(* ===== verification/Config.v ===== *)
(** * Configuration (src/store.c, lines 115-459; include/homeNet.h)

    The configuration structures of the program, and how they are filled: the
    command line, the environment and the configuration file are merged into
    one map of arguments, which [parseArgs] turns into the structure of the
    mode. A string that does not fit the array it is copied to is
    [BufOverflow]; [argv[argc]] is the null pointer. *)
From S2P Require Import Prelude CString Str Containers IpAddr Auth ConfigFile.

(** ** Data *)

(** Address of a heap object. *)
Abbreviation addr := positive.

Record MdnsRecord := mkMdnsRecord {
  mr_ip : sockaddr; mr_name : cstr; mr_data : Map cstr; mr_timestamp : Z }.

Record BridgeContext := mkBridgeContext {
  masterKey : cstr;
  cx_name : cstr;
  queryKeys : Map cstr;
  listenKeys : Map cstr;
  listeningSocks : Map addr;       (* of hn_Socket *)
  mdnsStore : Map MdnsRecord;
  mdnsLastRefresh : Z;
  lastMdnsBroadcast : Z;
  rlSock : option addr;            (* of Socket *)
  rlRetries : Z;
  rlLastRetry : Z;
  rlLastPing : Z }.

Definition MAX_URL_SIZE : Z := 200.
Definition CONFIG_PATH : cstr := $"homenet.conf".

Record bridgeMode := mkBridgeMode {
  bm_port : Z; bm_rlId : cstr; bm_rlUrl : cstr; bm_rlPass : cstr; bm_useMdns : Z;
  connectAuthLevel : Z; requireQueryAuth : Z; requireRLAuth : Z;
  context : BridgeContext }.
Record RLMode := mkRLMode {
  rlm_rlId : cstr; rlm_rlUrl : cstr; rlm_rlPass : cstr; localIp : cstr }.
Record listenMode := mkListenMode { lm_port : Z; lm_connectUrl : cstr }.
Record connectMode := mkConnectMode { cm_connectUrl : cstr; payload : cstr }.
Record queryMode := mkQueryMode {
  qm_name : cstr; bridgeUrl : cstr; qm_salt : cstr; qm_key : cstr }.

Record hn_Config := mkConfig {
  mode : Z;
  bridge : option bridgeMode;
  rl : option RLMode;
  listen : option listenMode;
  connect : option connectMode;
  query : option queryMode }.

Definition bridgeContextInit : BridgeContext :=
  mkBridgeContext [] [] map_init map_init map_init map_init 0 0 None 0 0 0.

(** ** The table of keys *)

Class Environment := getenv : cstr -> option cstr.

(** Key, command line key, configuration file key, environment key. *)
Record mapping_row := mkRow {
  m_key : cstr; m_cli : option cstr; m_config : option cstr; m_env : option cstr }.

Definition mapping : list mapping_row :=
  [ mkRow $"mode"        None             (Some $"Mode")               (Some $"MODE");
    mkRow $"config-file" (Some $"-config") None                        (Some $"CONFIG_FILE");
    mkRow $"use-env"     (Some $"-env")   (Some $"Use Env")            None;
    mkRow $"url"         (Some $"-url")   (Some $"URL")                (Some $"URL");
    mkRow $"key"         (Some $"-key")   (Some $"Key")                (Some $"KEY");
    mkRow $"salt"        (Some $"-salt")  (Some $"Salt")               (Some $"SALT");
    mkRow $"master-key"  None             (Some $"Master Key")         (Some $"MASTER_KEY");
    mkRow $"port"        (Some $"-p")     (Some $"Port")               (Some $"PORT");
    mkRow $"name"        (Some $"-name")  (Some $"Name")               (Some $"NAME");
    mkRow $"local-ip"    (Some $"-ip")    (Some $"Local IP")           (Some $"LOCAL_IP");
    mkRow $"use-rl"      (Some $"-rl")    (Some $"Use RL")             (Some $"USE_RL");
    mkRow $"data"        (Some $"-data")  (Some $"Data")               (Some $"DATA");
    mkRow $"use-mdns"    (Some $"-mdns")  (Some $"Use Mdns")           (Some $"USE_MDNS");
    mkRow $"conn-auth"   None             (Some $"Connect Auth Level") (Some $"CONN_AUTH_LEVEL");
    mkRow $"query-auth"  None             (Some $"Query Auth")         (Some $"QUERY_AUTH");
    mkRow $"rl-auth"     None             (Some $"RL Auth")            (Some $"RL_AUTH") ].

(** [mapping[i][mappingIndex]] *)
Definition column (mappingIndex : Z) (row : mapping_row) : option cstr :=
  if bool_decide (mappingIndex = 0) then Some (m_key row)
  else if bool_decide (mappingIndex = 1) then m_cli row
  else if bool_decide (mappingIndex = 2) then m_config row
  else m_env row.

Fixpoint getMappedKey_loop (rows : list mapping_row) (key : cstr) (mappingIndex : Z)
  : option cstr :=
  match rows with
  | [] => None
  | row :: r =>
      match column mappingIndex row with
      | Some s => if str_isEqual key s then Some (m_key row)
                  else getMappedKey_loop r key mappingIndex
      | None => getMappedKey_loop r key mappingIndex
      end
  end.
Definition getMappedKey (key : cstr) (mappingIndex : Z) : option cstr :=
  getMappedKey_loop mapping key mappingIndex.

Definition mapMode (s : cstr) : outcome Z :=
  str ← str_set (str_len s + 5) s;
  str ← via str_toLower str;
  str ← via str_strip str;
  c ← str_startswith str $"c";
  if c : bool then Ok HN_MODE_CONNECT else
  b ← str_startswith str $"b";
  if b : bool then Ok HN_MODE_BRIDGE else
  l ← str_startswith str $"l";
  if l : bool then Ok HN_MODE_LISTEN else
  r ← str_startswith str $"r";
  if r : bool then Ok HN_MODE_REVERSE_LISTEN else
  q ← str_startswith str $"q";
  if q : bool then Ok HN_MODE_QUERY else Ok (-1).

(** ** The sources of arguments *)

(** [map_set] with the freed value dropped. *)
Definition put (map : Map cstr) (k v : cstr) : outcome (Map cstr) :=
  '(map, _) ← map_set map k v true; Ok map.

Section Sources.
Context `{Environment} `{FileSystem}.

Fixpoint env_loop (rows : list mapping_row) (map : Map cstr) : outcome (Map cstr) :=
  match rows with
  | [] => Ok map
  | row :: r =>
      match m_env row with
      | Some name =>
          match getenv name with
          | Some value => map ← put map (m_key row) value; env_loop r map
          | None => env_loop r map
          end
      | None => env_loop r map
      end
  end.
Definition envToMap (map : Map cstr) : outcome (Map cstr) := env_loop mapping map.

(** The arguments behind the mode. *)
Fixpoint args_loop (argv : list cstr) (map : Map cstr) : outcome (Map cstr) :=
  match argv with
  | [] => Ok map
  | a :: r =>
      match getMappedKey a 1 with
      | Some key =>
          match r with
          | [] => Fail NullDeref
          | value :: r' => map ← put map key value; args_loop r' map
          end
      | None => args_loop r map
      end
  end.
(** [argv[0]] is the name of the program, [argv[1]] the mode. *)
Definition argsToMap (map : Map cstr) (argv : list cstr) : outcome (Map cstr) :=
  match argv with
  | _ :: m :: r => map ← put map $"mode" m; args_loop r map
  | _ => Ok map
  end.

(** One call of readConfigFile per iteration. *)
Fixpoint configFileToMap_loop (fuel rfuel : nat) (st : cfg_static) (map : Map cstr)
    (file section oldSection : option cstr) : outcome (Map cstr * cfg_static) :=
  match fuel with
  | O => Fail NoFuel
  | S f =>
      '(r, st) ← readConfigFile rfuel st file section;
      match r with
      | None => Ok (map, st)
      | Some (key, value) =>
          map ← match oldSection with
                | Some _ => put map key value
                | None => match getMappedKey key 2 with
                          | Some mappedKey => put map mappedKey value
                          | None => Ok map
                          end
                end;
          configFileToMap_loop f rfuel st map None None oldSection
      end
  end.
(** A file has no more lines than bytes. *)
Definition file_fuel (file : cstr) : nat :=
  match fopen file with Some c => S (length c) | None => 1%nat end.
Definition configFileToMap (st : cfg_static) (map : Map cstr) (file : cstr)
    (section : option cstr) : outcome (Map cstr * cfg_static) :=
  configFileToMap_loop (file_fuel file) (file_fuel file) st map (Some file) section section.
End Sources.

(** ** Reading the map *)

(** [old] is what the destination holds, [cap] its size. *)
Definition getValue (key : cstr) (cap : Z) (old : cstr) (args : Map cstr)
  : outcome (bool * cstr) :=
  match map_get args key with
  | Some v => s ← str_set cap v; Ok (true, s)
  | None => Ok (false, old)
  end.

Definition getValueInt (key : cstr) (old : Z) (args : Map cstr) : outcome (bool * Z) :=
  '(r, val) ← getValue key 200 [] args;
  Ok (r, if r : bool then str_toInt val else old).

Definition getValueBool (key : cstr) (old : Z) (args : Map cstr) : outcome (bool * Z) :=
  '(r, val) ← getValue key 200 [] args;
  Ok (r, if r : bool then if str_isEqual val $"true" then 1
                          else if str_isEqual val $"false" then 0 else str_toInt val
         else old).

(** ** parseArgs *)

Section Parse.
Context `{Environment} `{FileSystem}.

Definition conf_bridge (st : cfg_static) (args : Map cstr) (file : cstr)
  : outcome (bridgeMode * cfg_static) :=
  let bm := bridgeContextInit in
  '(lk, qk, st) ←
    (if bool_decide (str_len file > 1) then
       '(lk, st) ← configFileToMap st map_init file (Some $"Listen Keys");
       '(qk, st) ← configFileToMap st map_init file (Some $"Query Keys");
       Ok (lk, qk, st)
     else Ok (map_init, map_init, st));
  '(_, port) ← getValueInt $"port" 0 args;
  '(_, rlId) ← getValue $"key" 50 [] args;
  '(_, rlUrl) ← getValue $"url" MAX_URL_SIZE [] args;
  '(_, rlPass) ← getValue $"salt" 10 [] args;
  '(_, mkey) ← getValue $"master-key" 20 [] args;
  '(_, name) ← getValue $"name" 100 [] args;
  '(_, useMdns) ← getValueBool $"use-mdns" 1 args;
  '(_, requireQueryAuth) ← getValueBool $"query-auth" 1 args;
  '(_, requireQueryAuth) ← getValueBool $"rl-auth" requireQueryAuth args;
  '(_, connectAuthLevel) ← getValueInt $"conn-auth" 0 args;
  '(_, useRL) ← getValueBool $"use-rl" 1 args;
  let rlUrl := if bool_decide (useRL = 0) then [] else rlUrl in
  let cx := mkBridgeContext mkey name qk lk (listeningSocks bm) (mdnsStore bm)
              (mdnsLastRefresh bm) (lastMdnsBroadcast bm) (rlSock bm) (rlRetries bm)
              (rlLastRetry bm) (rlLastPing bm) in
  Ok (mkBridgeMode port rlId rlUrl rlPass useMdns connectAuthLevel requireQueryAuth 0 cx, st).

###

▶ **Required action**
For the string "program", go through the entries above and copy each line where it occurs.

▶ **Response area**
    The configuration structures of the program, and how they are filled: the
(** [argv[0]] is the name of the program, [argv[1]] the mode. *)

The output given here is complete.